> **Dataset records**

(** * AthenaConcierge: configuration record, Slack acknowledgement handler,
      HTTP service

    A shallow embedding of [backend/app/config.py],
    [backend/app/integrations/slack_bot.py] and [backend/app/main.py],
    followed by the properties of the specification stated on it.

    The three files are thin layers over pydantic-settings, slack_bolt and
    FastAPI/Starlette.  What the repository writes (field declarations,
    defaults, [model_config], handler bodies, the arguments given to
    [add_middleware]) is transcribed as written; the part of each library
    that those lines switch on is written out next to it and says so. *)

From stdpp Require Import gmap strings list fin_maps.
From Stdlib Require Import ZArith DecimalString.

Open Scope string_scope.

(* ===================================================================== *)
(** ** Python string methods used below                                   *)
(* ===================================================================== *)

(** Strings are sequences of one-byte characters; the methods are given
    for ASCII text, which is what variable names and header names are. *)
Module Text.

(** [s.lower()]. *)
Definition lower_ascii (c : Ascii.ascii) : Ascii.ascii :=
  let n := Ascii.nat_of_ascii c in
  if (65 <=? n)%nat && (n <=? 90)%nat then Ascii.ascii_of_nat (n + 32) else c.

Fixpoint lower (s : string) : string :=
  match s with
  | EmptyString => EmptyString
  | String c s' => String (lower_ascii c) (lower s')
  end.

(** [s.split(",")]. *)
Fixpoint split_commas (s : string) : list string :=
  match s with
  | EmptyString => [EmptyString]
  | String c s' =>
      if decide (Ascii.nat_of_ascii c = 44) then EmptyString :: split_commas s'
      else match split_commas s' with
           | [] => [String c EmptyString]
           | w :: ws => String c w :: ws
           end
  end.

(** [s.strip()]: blanks are the space, the characters 9 to 13 and the
    separators 28 to 31. *)
Definition is_space (c : Ascii.ascii) : bool :=
  let n := Ascii.nat_of_ascii c in
  (n =? 32)%nat || ((9 <=? n)%nat && (n <=? 13)%nat)
  || ((28 <=? n)%nat && (n <=? 31)%nat).

Fixpoint lstrip (s : string) : string :=
  match s with
  | EmptyString => EmptyString
  | String c s' => if is_space c then lstrip s' else s
  end.

Definition strip (s : string) : string :=
  String.rev (lstrip (String.rev (lstrip s))).

End Text.

(* ===================================================================== *)
(** ** backend/app/config.py                                              *)
(* ===================================================================== *)

Module Config.

(** [class Settings(BaseSettings)], config.py:6-28.  [Optional[str]]
    fields are [option string], [str] fields are [string]. *)
Record Settings := {
  SUPABASE_URL : option string;
  SUPABASE_SERVICE_KEY : option string;
  DATABASE_URL : option string;
  ANTHROPIC_API_KEY : option string;
  SLACK_BOT_TOKEN : option string;
  SLACK_APP_TOKEN : option string;
  SLACK_SIGNING_SECRET : option string;
  AWS_ACCESS_KEY_ID : option string;
  AWS_SECRET_ACCESS_KEY : option string;
  AWS_REGION : string;
  SES_EMAIL_ADDRESS : option string;
  SECRET_KEY : string;
  ENVIRONMENT : string
}.

(** The thirteen declared fields, in declaration order. *)
Inductive key :=
| K_SUPABASE_URL | K_SUPABASE_SERVICE_KEY | K_DATABASE_URL
| K_ANTHROPIC_API_KEY
| K_SLACK_BOT_TOKEN | K_SLACK_APP_TOKEN | K_SLACK_SIGNING_SECRET
| K_AWS_ACCESS_KEY_ID | K_AWS_SECRET_ACCESS_KEY | K_AWS_REGION
| K_SES_EMAIL_ADDRESS
| K_SECRET_KEY | K_ENVIRONMENT.

#[global] Instance key_eq_dec : EqDecision key.
Proof. solve_decision. Defined.

Definition model_fields : list key :=
  [ K_SUPABASE_URL; K_SUPABASE_SERVICE_KEY; K_DATABASE_URL;
    K_ANTHROPIC_API_KEY;
    K_SLACK_BOT_TOKEN; K_SLACK_APP_TOKEN; K_SLACK_SIGNING_SECRET;
    K_AWS_ACCESS_KEY_ID; K_AWS_SECRET_ACCESS_KEY; K_AWS_REGION;
    K_SES_EMAIL_ADDRESS;
    K_SECRET_KEY; K_ENVIRONMENT ].

(** The name under which a field is looked up.  No alias and no
    [env_prefix] is configured, so it is the attribute name. *)
Definition field_name (k : key) : string :=
  match k with
  | K_SUPABASE_URL => "SUPABASE_URL"
  | K_SUPABASE_SERVICE_KEY => "SUPABASE_SERVICE_KEY"
  | K_DATABASE_URL => "DATABASE_URL"
  | K_ANTHROPIC_API_KEY => "ANTHROPIC_API_KEY"
  | K_SLACK_BOT_TOKEN => "SLACK_BOT_TOKEN"
  | K_SLACK_APP_TOKEN => "SLACK_APP_TOKEN"
  | K_SLACK_SIGNING_SECRET => "SLACK_SIGNING_SECRET"
  | K_AWS_ACCESS_KEY_ID => "AWS_ACCESS_KEY_ID"
  | K_AWS_SECRET_ACCESS_KEY => "AWS_SECRET_ACCESS_KEY"
  | K_AWS_REGION => "AWS_REGION"
  | K_SES_EMAIL_ADDRESS => "SES_EMAIL_ADDRESS"
  | K_SECRET_KEY => "SECRET_KEY"
  | K_ENVIRONMENT => "ENVIRONMENT"
  end.

(** The right-hand sides of the field declarations. *)
Definition field_default (k : key) : string :=
  match k with
  | K_DATABASE_URL => "sqlite:///./test.db"
  | K_AWS_REGION => "us-east-1"
  | K_SECRET_KEY => "temporary-secret-key-change-in-production"
  | K_ENVIRONMENT => "development"
  | _ => ""
  end.

(** [model_config], config.py:30-33. *)
Record config_dict := { env_file : string; case_sensitive : bool }.
Definition model_config : config_dict :=
  {| env_file := ".env"; case_sensitive := true |}.

(** Reading a field of a loaded record by key; an [Optional[str]] field
    holding [None] reads as [None]. *)
Definition field_value (k : key) (s : Settings) : option string :=
  match k with
  | K_SUPABASE_URL => SUPABASE_URL s
  | K_SUPABASE_SERVICE_KEY => SUPABASE_SERVICE_KEY s
  | K_DATABASE_URL => DATABASE_URL s
  | K_ANTHROPIC_API_KEY => ANTHROPIC_API_KEY s
  | K_SLACK_BOT_TOKEN => SLACK_BOT_TOKEN s
  | K_SLACK_APP_TOKEN => SLACK_APP_TOKEN s
  | K_SLACK_SIGNING_SECRET => SLACK_SIGNING_SECRET s
  | K_AWS_ACCESS_KEY_ID => AWS_ACCESS_KEY_ID s
  | K_AWS_SECRET_ACCESS_KEY => AWS_SECRET_ACCESS_KEY s
  | K_AWS_REGION => Some (AWS_REGION s)
  | K_SES_EMAIL_ADDRESS => SES_EMAIL_ADDRESS s
  | K_SECRET_KEY => Some (SECRET_KEY s)
  | K_ENVIRONMENT => Some (ENVIRONMENT s)
  end.

(** *** What [BaseSettings.__init__] does with these declarations

    The class body is all that config.py writes; turning it into a record
    is the work of pydantic-settings, whose steps for a class of this
    shape (string fields, no alias, no prefix, no nesting) are written
    out here.

    [Settings()] is called without arguments (config.py:35), so the
    sources are, by decreasing priority: the process environment, the
    file named by [env_file], the declared defaults.  The process
    environment is [os.environ], a finite map from names to strings.
    The file is given by its parsed content as python-dotenv hands it
    over for this load, a map from names to values ([None] when there is
    no such file; a line without [=] carries no value and is absent from
    the map).  Parsing expands [${NAME}] references, for which it reads
    the environment: the content is that of one load, not a function of
    the file's text alone. *)

Abbreviation environ := (gmap string string).

(** Whether a name is the name of a declared field. *)
Definition is_field_name (n : string) : bool :=
  bool_decide (n ∈ field_name <$> model_fields).

(** The name a source is asked for, and the names a source offers: both
    as written when [case_sensitive] is set, both in small letters when
    it is not (of two variables that differ by case only, which one
    survives is then left open by this definition). *)
Definition env_name (cfg : config_dict) (k : key) : string :=
  if case_sensitive cfg then field_name k else Text.lower (field_name k).

Definition parse_env_vars (cfg : config_dict) (vars : environ) : environ :=
  if case_sensitive cfg then vars
  else list_to_map ((λ kv, (Text.lower kv.1, kv.2)) <$> map_to_list vars).

(** One lookup per declared field, stored under the field's name. *)
Definition read_fields (cfg : config_dict) (vars : environ) : environ :=
  list_to_map
    (omap (λ k, (λ v, (field_name k, v)) <$> vars !! env_name cfg k)
          model_fields).

(** The environment source yields the declared fields only. *)
Definition env_settings (cfg : config_dict) (env : environ) : environ :=
  read_fields cfg (parse_env_vars cfg env).

(** The file source yields the declared fields and, besides, every
    other entry of the file that has a non-empty value. *)
Definition dotenv_settings (cfg : config_dict) (file : option environ) : environ :=
  match file with
  | None => ∅
  | Some vars =>
      let vars' := parse_env_vars cfg vars in
      read_fields cfg vars'
        ∪ filter (λ kv, (kv.1 ∉ env_name cfg <$> model_fields) ∧ kv.2 ≠ "") vars'
  end.

(** Merged input of the validation step: the environment wins. *)
Definition settings_input (cfg : config_dict) (env : environ)
    (file : option environ) : environ :=
  env_settings cfg env ∪ dotenv_settings cfg file.

Inductive ValidationError :=
| extra_forbidden (names : list string).

Inductive result (A : Type) :=
| Ok (a : A)
| Err (e : ValidationError).
Arguments Ok {A} a.
Arguments Err {A} e.

(** The value a field takes: the input under its name, else its
    declared default. *)
Definition pick (data : environ) (k : key) : string :=
  default (field_default k) (data !! field_name k).
Lemma named_price_reads_field_witness :
  call (get_lowest_price no_language (endpoint_answering sample_item)
          default_market) [VInt 730; VStr "Known"] [] []
  = (Ok (VFloat (binary64 1234.56)),
     [item_request default_market (VInt 730) (VStr "Known") VNone])
  /\ call (get_median_price no_language (endpoint_answering sample_item)
             default_market) [VInt 730; VStr "Known"] [] []
     = (Ok (VFloat (binary64 1200.00)),
        [item_request default_market (VInt 730) (VStr "Known") VNone]).
Proof.
  exact (named_price_reads_field no_language (endpoint_answering sample_item)
           default_market 730 "Known" sample_item [] eq_refl).
Defined.

Lemma sanitized_items_dict_witness :
  _sanitize_market_items_dict
    (VDict [(VAppID 730, VTuple [VStr "Known"])])
  = Ok (VDict [(VInt 730, VList [VStr "Known"])])
  /\ exists d : list (obj * obj),
       VDict [(VInt 730, VList [VStr "Known"])] = VDict d
       /\ Forall (fun kv => (exists n, fst kv = VInt n)
                            /\ (exists l, snd kv = VList l)) d.
Proof.
  split; [reflexivity|].
  exact (sanitized_items_dict (VDict [(VAppID 730, VTuple [VStr "Known"])])
           (VDict [(VInt 730, VList [VStr "Known"])]) eq_refl).
Defined.

Lemma constructed_market_is_sanitized_witness :
  call (Market__init__ no_language) [VStr "eur"] [] []
  = (Ok {| self_currency := VCurrency SteamCurrency.EUR;
           self_language := VLanguage "ENGLISH" |}, [])
  /\ exists c, VCurrency SteamCurrency.EUR = VCurrency c.
Proof.
  split; [reflexivity|].
  exact (proj1 (constructed_market_is_sanitized no_language [VStr "eur"] [] []
                  [] {| self_currency := VCurrency SteamCurrency.EUR;
                        self_language := VLanguage "ENGLISH" |} eq_refl)).
Defined.

Lemma get_overviews_from_dict_unconverted_witness :
  exists d : list (obj * obj),
    call (get_overviews_from_dict no_language empty_endpoint default_market)
      [items_dict_of [(730, ["A/B"; "C"]); (440, ["D"])]; VBool false] [] []
    = (Ok (VDict d),
       [batch_request default_market (VInt 730) (VStr "A/B") VNone;
        batch_request default_market (VInt 730) (VStr "C") VNone;
        batch_request default_market (VInt 440) (VStr "D") VNone]).
Proof.
  apply (get_overviews_from_dict_unconverted no_language empty_endpoint
           default_market [(730, ["A/B"; "C"]); (440, ["D"])] []).
  intros e name _ _. exists None. reflexivity.
Defined.

Lemma converter_field_by_field_witness :
  NoDup (map fst sample_item)
  /\ exists (w : obj) (r : json_object),
       _overview_type_converter (Some sample_item) None = Ok w
       /\ w = json_dict r
       /\ exists c, json_get r "volume" = Some c
                    /\ (text <- py_replace (VStr "1,024") "," "" ;;
                        n <- py_int text ;; Ok (VInt n)) = Ok c.
Proof.
  split; [exact sample_item_keys_distinct|].
  destruct (_overview_type_converter (Some sample_item) None) as [w|e] eqn:E;
    [|vm_compute in E; discriminate].
  destruct (converter_field_by_field sample_item w
              sample_item_keys_distinct E) as (r & Hw & Hv).
  exists w, r. split; [reflexivity|]. split; [exact Hw|].
  exact (Hv "volume" (VStr "1,024") eq_refl).
Defined.

Lemma item_method_rejects_witness :
  isinstance (VStr "730") C_int = false
  /\ call (get_overview no_language empty_endpoint default_market)
       [VStr "730"; VStr "Known"; VBool true] [] []
     = (Raise TypeError, []).
Proof.
  split; [reflexivity|].
  exact (item_method_rejects no_language _ _ (VStr "730") (VStr "Known")
           (VBool true) [] [] [] (or_introl eq_refl)).
Defined.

> **What is expected**
Repeat only the stretch of lines starting at the one containing "exact (item_method_rejects no_language" and running to the final line of the entries above.

> **Output below**
  exact (item_method_rejects no_language _ _ (VStr "730") (VStr "Known")
           (VBool true) [] [] [] (or_introl eq_refl)).
Defined.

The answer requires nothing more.